Era un partido abierto, sin un dominador claro, aunque con muy poco fútbol. Resulta curioso que a pesar de los nervios, fue el Rápido de Bouzas quien tuvo más presencia en el área rival, aunque siempre con disparos de lejos. Las ocasiones salmantinas vinieron más por errores propios que por acierto de ellos. Borja Jiménez le pide a sus jugadores sacrificio, y le respondiendo peleando por todos lo balones, complicando el juego ofensivo de los jugadores del Guijuelo.

Tal y como se estaba desarrollando el encuentro, el gol solamente podía llegar en una jugada a balón parado, y esta llegó pasada la media hora cuando Raúl derribó a Deivid. El propio centrocampista lanzó la pena máxima, poniendo a los boucenses por delante en el marcador.

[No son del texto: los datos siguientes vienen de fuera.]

(* ===== verification/Xtimer.v ===== *)
(** * Timers (sys/xtimer/xtimer_core.c, cpu/riscv_common/periph/timer.c)

    The timers of a RISC-V target, whose hardware timer has 64 bits
    ([TIMER_64BIT_HW]), at one tick per microsecond, with the default backoff
    and overhead.  [next] pointers are cells of a heap, to which the variable
    [timer_list_head] belongs: a pointer to a pointer is the address of its
    cell.  The hardware counter is read through [mtime], the true time of each
    read; a callback is code of the user, which may use the timers. *)

From S2P Require Import Prelude LinkedList.

(** ** Data *)

(** [xtimer_t]: the [target64] of the union; the null callback is [0]. *)
Record xtimer_t := XTimer { target64 : Z; callback : Z; arg : Z }.

(** The other members of the union, on a little-endian target. *)
Definition target (t : xtimer_t) : Z := u32 (target64 t).
Definition long_target (t : xtimer_t) : Z := Z.shiftr (target64 t) 32.

Definition set_target64 (v : Z) (t : xtimer_t) : xtimer_t := XTimer v (callback t) (arg t).
Definition set_target (v : Z) (t : xtimer_t) : xtimer_t :=
  XTimer (Z.shiftl (long_target t) 32 + v) (callback t) (arg t).
Definition set_long_target (v : Z) (t : xtimer_t) : xtimer_t :=
  XTimer (Z.shiftl v 32 + target t) (callback t) (arg t).

Definition XTIMER_DEV : Z := 0.
Definition XTIMER_CHAN : Z := 0.
Definition XTIMER_BACKOFF : Z := 500.
Definition XTIMER_OVERHEAD : Z := 20.
Definition XTIMER_ISR_BACKOFF : Z := 20.
Definition RV_CORE_TIMER_FREQ : Z := 1000000.
Definition XTIMER_HZ : Z := RV_CORE_TIMER_FREQ.
Definition SPURIOUS_TIMER_ISR_MAX_SPIN : Z := 10.

(** The state: the list, the timers, the hardware timer (compare register and
    interrupt enable), the interrupt flag, whether the driver has a callback (only
    [_periph_timer_callback] is ever registered), the number of reads of the counter
    and the state [user] of the rest of the system. *)
Record xstate (U : Type) := XState {
  nexts : heap Z;
  xtimers : gmap Z xtimer_t;
  _in_handler : bool;
  mtimecmp : Z;
  mie_mtip : bool;
  irq_on : bool;
  isr_cb : bool;
  reads : nat;
  user : U
}.
Arguments XState {U}.
Arguments nexts {U}.
Arguments xtimers {U}.
Arguments _in_handler {U}.
Arguments mtimecmp {U}.
Arguments mie_mtip {U}.
Arguments irq_on {U}.
Arguments isr_cb {U}.
Arguments reads {U}.
Arguments user {U}.

(** Computations that change the state; [None] is an access to no object, a panic
    or a loop that runs out of fuel. *)
Definition X (U A : Type) : Type := xstate U → option (A * xstate U).

#[export] Instance X_ret U : MRet (X U) := λ A a s, Some (a, s).
#[export] Instance X_bind U : MBind (X U) := λ A B f m s, '(a, s') ← m s; f a s'.

Section Code.
Context {U : Type}.
Implicit Types (s : xstate U).
Abbreviation X := (X U).

Definition xget {A} (f : xstate U → A) : X A := λ s, Some (f s, s).
Definition xmodify (f : xstate U → xstate U) : X unit := λ s, Some (tt, f s).
Definition xfault {A} : X A := λ _, None.

Definition set_nexts v s :=
  XState v (xtimers s) (_in_handler s) (mtimecmp s) (mie_mtip s) (irq_on s) (isr_cb s) (reads s) (user s).
Definition set_xtimers v s :=
  XState (nexts s) v (_in_handler s) (mtimecmp s) (mie_mtip s) (irq_on s) (isr_cb s) (reads s) (user s).
Definition set_in_handler v s :=
  XState (nexts s) (xtimers s) v (mtimecmp s) (mie_mtip s) (irq_on s) (isr_cb s) (reads s) (user s).
Definition set_mtimecmp v s :=
  XState (nexts s) (xtimers s) (_in_handler s) v (mie_mtip s) (irq_on s) (isr_cb s) (reads s) (user s).
Definition set_mie_mtip v s :=
  XState (nexts s) (xtimers s) (_in_handler s) (mtimecmp s) v (irq_on s) (isr_cb s) (reads s) (user s).
Definition set_irq_on v s :=
  XState (nexts s) (xtimers s) (_in_handler s) (mtimecmp s) (mie_mtip s) v (isr_cb s) (reads s) (user s).
Definition set_isr_cb v s :=
  XState (nexts s) (xtimers s) (_in_handler s) (mtimecmp s) (mie_mtip s) (irq_on s) v (reads s) (user s).
Definition set_reads v s :=
  XState (nexts s) (xtimers s) (_in_handler s) (mtimecmp s) (mie_mtip s) (irq_on s) (isr_cb s) v (user s).
Definition set_user (v : U) s :=
  XState (nexts s) (xtimers s) (_in_handler s) (mtimecmp s) (mie_mtip s) (irq_on s) (isr_cb s) (reads s) v.

(** [*p] and [*p = v] for a pointer to a [next] pointer. *)
Definition read_next (p : Z) : X (option Z) := λ s, v ← get_next (nexts s) p; Some (v, s).
Definition write_next (p : Z) (v : option Z) : X unit :=
  λ s, h ← set_next (nexts s) p v; Some (tt, set_nexts h s).
Definition get_timer (t : Z) : X xtimer_t := λ s, x ← xtimers s !! t; Some (x, s).
Definition upd_timer (t : Z) (f : xtimer_t → xtimer_t) : X unit :=
  λ s, x ← xtimers s !! t; Some (tt, set_xtimers (<[t := f x]> (xtimers s)) s).

Definition irq_disable : X bool := st ← xget irq_on; xmodify (set_irq_on false);; mret st.
Definition irq_restore (st : bool) : X unit := xmodify (set_irq_on st).

(** The time of each read of the counter, the address of the variable
    [timer_list_head], the user's callbacks and the bound of the loops. *)
Variable mtime : nat → Z.
Variable timer_list_head : Z.
Variable run_callback : Z → Z → X unit.
Variable fuel : nat.

(** ** The driver of the hardware timer *)

Definition read_time_csr : X Z := λ s, Some (u64 (mtime (reads s)), set_reads (S (reads s)) s).

Definition timer_init (dev freq : Z) : X Z :=
  if negb (dev =? 0) then mret (-1)
  else if negb (freq =? RV_CORE_TIMER_FREQ) then mret (-1)
  else xmodify (set_isr_cb true);; mret 0.

Definition timer_read (dev : Z) : X Z :=
  now ← read_time_csr;
  if negb (dev =? 0) then mret 0 else mret now.

Definition timer_set_absolute (dev channel value : Z) : X Z :=
  if negb (dev =? 0) || negb (channel =? 0) then mret (-1)
  else
    xmodify (set_mie_mtip false);;
    xmodify (set_mtimecmp value);;
    xmodify (set_mie_mtip true);;
    mret 0.

Definition timer_set (dev channel timeout : Z) : X Z :=
  now ← read_time_csr;
  let thn := u64 (now + timeout) in
  if negb (dev =? 0) || negb (channel =? 0) then mret (-1)
  else
    xmodify (set_mie_mtip false);;
    xmodify (set_mtimecmp thn);;
    xmodify (set_mie_mtip true);;
    mret 0.

Definition timer_clear (dev channel : Z) : X Z :=
  if negb (dev =? 0) || negb (channel =? 0) then mret (-1) else mret 0.

Definition timer_start (dev : Z) : X unit :=
  if negb (dev =? 0) then mret tt else xmodify (set_mie_mtip true).

Definition timer_stop (dev : Z) : X unit :=
  if negb (dev =? 0) then mret tt else xmodify (set_mie_mtip false).

(** ** The counter and spinning (implementation.h) *)

Definition _xtimer_lltimer_now : X Z := v ← timer_read XTIMER_DEV; mret (u32 (Z.land v 0xFFFFFFFF)).
Definition _xtimer_lltimer_now64 : X Z := timer_read XTIMER_DEV.
Definition _xtimer_lltimer_mask (val : Z) : Z := val.
Definition _xtimer_now : X Z := _xtimer_lltimer_now.
Definition _xtimer_now64 : X Z := _xtimer_lltimer_now64.

(** [while (cond(_xtimer_lltimer_now64()));] *)
Fixpoint spin (n : nat) (cond : Z → bool) : X unit :=
  match n with
  | O => xfault
  | S n => now ← _xtimer_lltimer_now64; if cond now then spin n cond else mret tt
  end.

Definition _xtimer_spin64 (offset : Z) : X unit :=
  start ← _xtimer_lltimer_now64;
  spin fuel (λ now, u64 (now - start) <? offset).

Definition _xtimer_spin (offset : Z) : X unit := _xtimer_spin64 offset.

Definition xtimer_spin_until (target : Z) : X unit :=
  spin fuel (λ now, target <? now);;
  spin fuel (λ now, now <? target).

(** ** The list of timers *)

Definition _is_set (t : xtimer_t) : bool := negb (target t =? 0) || negb (long_target t =? 0).

Definition _shoot (timer : Z) : X unit := t ← get_timer timer; run_callback (callback t) (arg t).

Definition _lltimer_set (target : Z) : X unit :=
  h ← xget _in_handler;
  if h : bool then mret tt
  else timer_set_absolute XTIMER_DEV XTIMER_CHAN (_xtimer_lltimer_mask target);; mret tt.

(** The loop finds the pointer to change. *)
Fixpoint add_loop (n : nat) (list_head timer : Z) : X Z :=
  match n with
  | O => xfault
  | S n =>
      e ← read_next list_head;
      match e with
      | None => mret list_head
      | Some e =>
          te ← get_timer e;
          t ← get_timer timer;
          if target64 te <=? target64 t then add_loop n e timer else mret list_head
      end
  end.

Definition _add_timer_to_list (list_head timer : Z) : X unit :=
  list_head ← add_loop fuel list_head timer;
  e ← read_next list_head;
  write_next timer e;;
  write_next list_head (Some timer).

Fixpoint _remove_timer_from_list (n : nat) (list_head timer : Z) : X Z :=
  match n with
  | O => xfault
  | S n =>
      e ← read_next list_head;
      match e with
      | None => mret 0
      | Some e =>
          if e =? timer then nx ← read_next timer; write_next list_head nx;; mret 1
          else _remove_timer_from_list n e timer
      end
  end.

Definition _remove (timer : Z) : X unit :=
  head ← read_next timer_list_head;
  if decide (head = Some timer) then
    nx ← read_next timer;
    write_next timer_list_head nx;;
    next ← match nx with
           | Some h => t ← get_timer h; mret (u64 (target64 t - XTIMER_OVERHEAD))
           | None => mret (_xtimer_lltimer_mask 0xFFFFFFFFFFFFFFFF)
           end;
    _lltimer_set next
  else _remove_timer_from_list fuel timer_list_head timer;; mret tt.

Definition xtimer_remove (timer : Z) : X unit :=
  state ← irq_disable;
  t ← get_timer timer;
  (if _is_set t then _remove timer else mret tt);;
  irq_restore state.

(** ** Setting timers *)

Definition _xtimer_set_absolute64 (timer target : Z) : X Z :=
  now ← _xtimer_now64;
  write_next timer None;;
  let offset := u64 (target - now) in
  if offset <=? XTIMER_BACKOFF then
    xtimer_spin_until target;;
    _shoot timer;;
    mret 0
  else
    state ← irq_disable;
    t ← get_timer timer;
    (if _is_set t then _remove timer else mret tt);;
    upd_timer timer (set_target64 target);;
    _add_timer_to_list timer_list_head timer;;
    head ← read_next timer_list_head;
    if decide (head = Some timer) then
      now ← _xtimer_now64;
      if target <? now then
        upd_timer timer (set_target64 0);;
        _shoot timer;;
        irq_restore state;;
        mret 0
      else
        _lltimer_set target;;
        irq_restore state;;
        mret 0
    else
      irq_restore state;;
      mret 0.

Definition _xtimer_set (timer offset : Z) : X unit :=
  t ← get_timer timer;
  if callback t =? 0 then mret tt
  else
    xtimer_remove timer;;
    if offset <? XTIMER_BACKOFF then _xtimer_spin offset;; _shoot timer
    else
      now ← _xtimer_now64;
      _xtimer_set_absolute64 timer (u64 (now + offset));;
      mret tt.

Definition _xtimer_set64 (timer offset long_offset : Z) : X unit :=
  t ← get_timer timer;
  if callback t =? 0 then mret tt
  else
    let offset64 := u64 (Z.shiftl long_offset 32 + offset) in
    xtimer_remove timer;;
    if offset64 <? XTIMER_BACKOFF then _xtimer_spin64 offset64;; _shoot timer
    else
      now ← _xtimer_now64;
      _xtimer_set_absolute64 timer (u64 (now + offset64));;
      mret tt.

(** [_xtimer_ticks_from_usec64] is the identity at one tick per microsecond. *)
Definition _xtimer_ticks_from_usec64 (usec : Z) : Z := usec.
Definition _xtimer_usec_from_ticks64 (ticks : Z) : Z := ticks.

Definition xtimer_set64 (timer period_us : Z) : X unit :=
  let ticks := _xtimer_ticks_from_usec64 period_us in
  _xtimer_set64 timer (u32 ticks) (u32 (Z.shiftr ticks 32)).

Definition xtimer_now_usec64 : X Z := t ← _xtimer_now64; mret (_xtimer_usec_from_ticks64 t).

(** ** The interrupt *)

Definition _time_left (target reference : Z) : X Z :=
  now ← _xtimer_lltimer_now;
  if now <? reference then mret 0
  else if now <? target then mret (target - now) else mret 0.

(** [while (_time_left(timer_list_head->target, reference)) {}] *)
Fixpoint wait_loop (n : nat) (target reference : Z) : X unit :=
  match n with
  | O => xfault
  | S n => l ← _time_left target reference; if negb (l =? 0) then wait_loop n target reference else mret tt
  end.

Fixpoint fire_loop (n : nat) (reference : Z) : X unit :=
  match n with
  | O => xfault
  | S n =>
      head ← read_next timer_list_head;
      match head with
      | None => mret tt
      | Some timer =>
          t ← get_timer timer;
          l ← _time_left (target t) reference;
          if l <? XTIMER_ISR_BACKOFF then
            wait_loop fuel (target t) reference;;
            nx ← read_next timer;
            write_next timer_list_head nx;;
            upd_timer timer (set_target 0);;
            upd_timer timer (set_long_target 0);;
            _shoot timer;;
            fire_loop n reference
          else mret tt
      end
  end.

Definition _timer_callback : X unit :=
  xmodify (set_in_handler true);;
  head ← read_next timer_list_head;
  match head with
  | None => xfault
  | Some _ =>
      reference ← _xtimer_lltimer_now64;
      fire_loop fuel reference;;
      now ← _xtimer_lltimer_now64;
      if now <? reference then xfault
      else
        head ← read_next timer_list_head;
        next_target ← match head with
                      | Some h => t ← get_timer h; mret (u32 (target t - XTIMER_OVERHEAD))
                      | None => mret (_xtimer_lltimer_mask 0xFFFFFFFFFFFFFFFF)
                      end;
        xmodify (set_in_handler false);;
        _lltimer_set next_target
  end.

(** The loop of [timer_isr]: true if the interrupt was spurious. *)
Fixpoint isr_loop (n : nat) (now timecmp : Z) : X bool :=
  match n with
  | O => xfault
  | S n =>
      if now <? timecmp then
        now ← read_time_csr;
        if u64 (now + SPURIOUS_TIMER_ISR_MAX_SPIN) <? timecmp then mret true
        else isr_loop n now timecmp
      else mret false
  end.

Definition timer_isr : X unit :=
  now ← read_time_csr;
  timecmp ← xget mtimecmp;
  xmodify (set_mie_mtip false);;
  spurious ← isr_loop fuel now timecmp;
  if spurious : bool then xmodify (set_mie_mtip true)
  else
    xmodify (set_mtimecmp 0xFFFFFFFFFFFFFFFF);;
    cb ← xget isr_cb;
    (if cb : bool then _timer_callback else mret tt);;
    xmodify (set_mie_mtip true).

Definition xtimer_init : X unit :=
  timer_init XTIMER_DEV XTIMER_HZ;;
  _lltimer_set 0xFFFFFFFFFFFFFFFF.
End Code.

En la segunda parte el Rápido perdió el miedo. Dio la impresión de que estaba más centrado sobre el terreno de juego, pero a los ocho minutos llegó una jugada que pudo marcar el encuentro. Yago Pérez llegó tarde al cruce con los tacos por delante e impactando sobre un jugador salmantino. El colegiado no dudó y le mostró la tarjeta roja. Borja Jiménez no tardó en modificar el sistema. A los pocos minutos metió a Caba en lugar de Diz, para formar dos líneas de cuatro jugadores por delante de Brais y en punta Pablo Carnero. Lógicamente el Guijuelo también movió ficha. Manu Dimas le dio aire al ataque y Manzano se unió al ataque dejando una defensa con tres centrales.

El acoso del Guijuelo comenzó a ser insistente, pero en ese momento apareció un Brais que, si en la primera parte mostró unos momentos de duda que estuvieron a punto de costar un gol, en la segunda parte fue clave para evitar que el Guijuelo lograra el empate.

El partido dio un giro radical. El Guijuelo asumió los galones y se fue al ataque, pero no tenía las ideas claras. El Rápido estaba muy bien colocado. Las dos líneas no dejaban fisuras y los salmantinos no tenían las ideas claras, con lo que una y otra vez se estrellaban.

Borja Jiménez refrescó la línea medular, pues el partido estaba en un momento en el que una contra podía matar el partido. Cierto es que alguna ocasión tuvieron, pero no se le podía pedir velocidad a un Pablo Carnero que peleó todos los balones que le llegaron durante todo el encuentro. El cansancio era evidente, y ni el parón para refrescarse llegaba.

Como no podía ser de otra manera, el final no fue apto para cardiacos. La presión del Guijuelo era insistente, máxime tras reclamar unas manos de Trigeros dentro del área, cuando el balón le llega al jugador aurinegro rebotado, acción que ahora ya no es punible.

Curiosamente fueron los salmantinos los que llevaron peor la presión del resultado, pues fueron incapaces de trenzar dos pases seguidos, mientras que el sacrificio defensivo de los jugadores del Rápido les valió lograr la primera victoria de la temporada.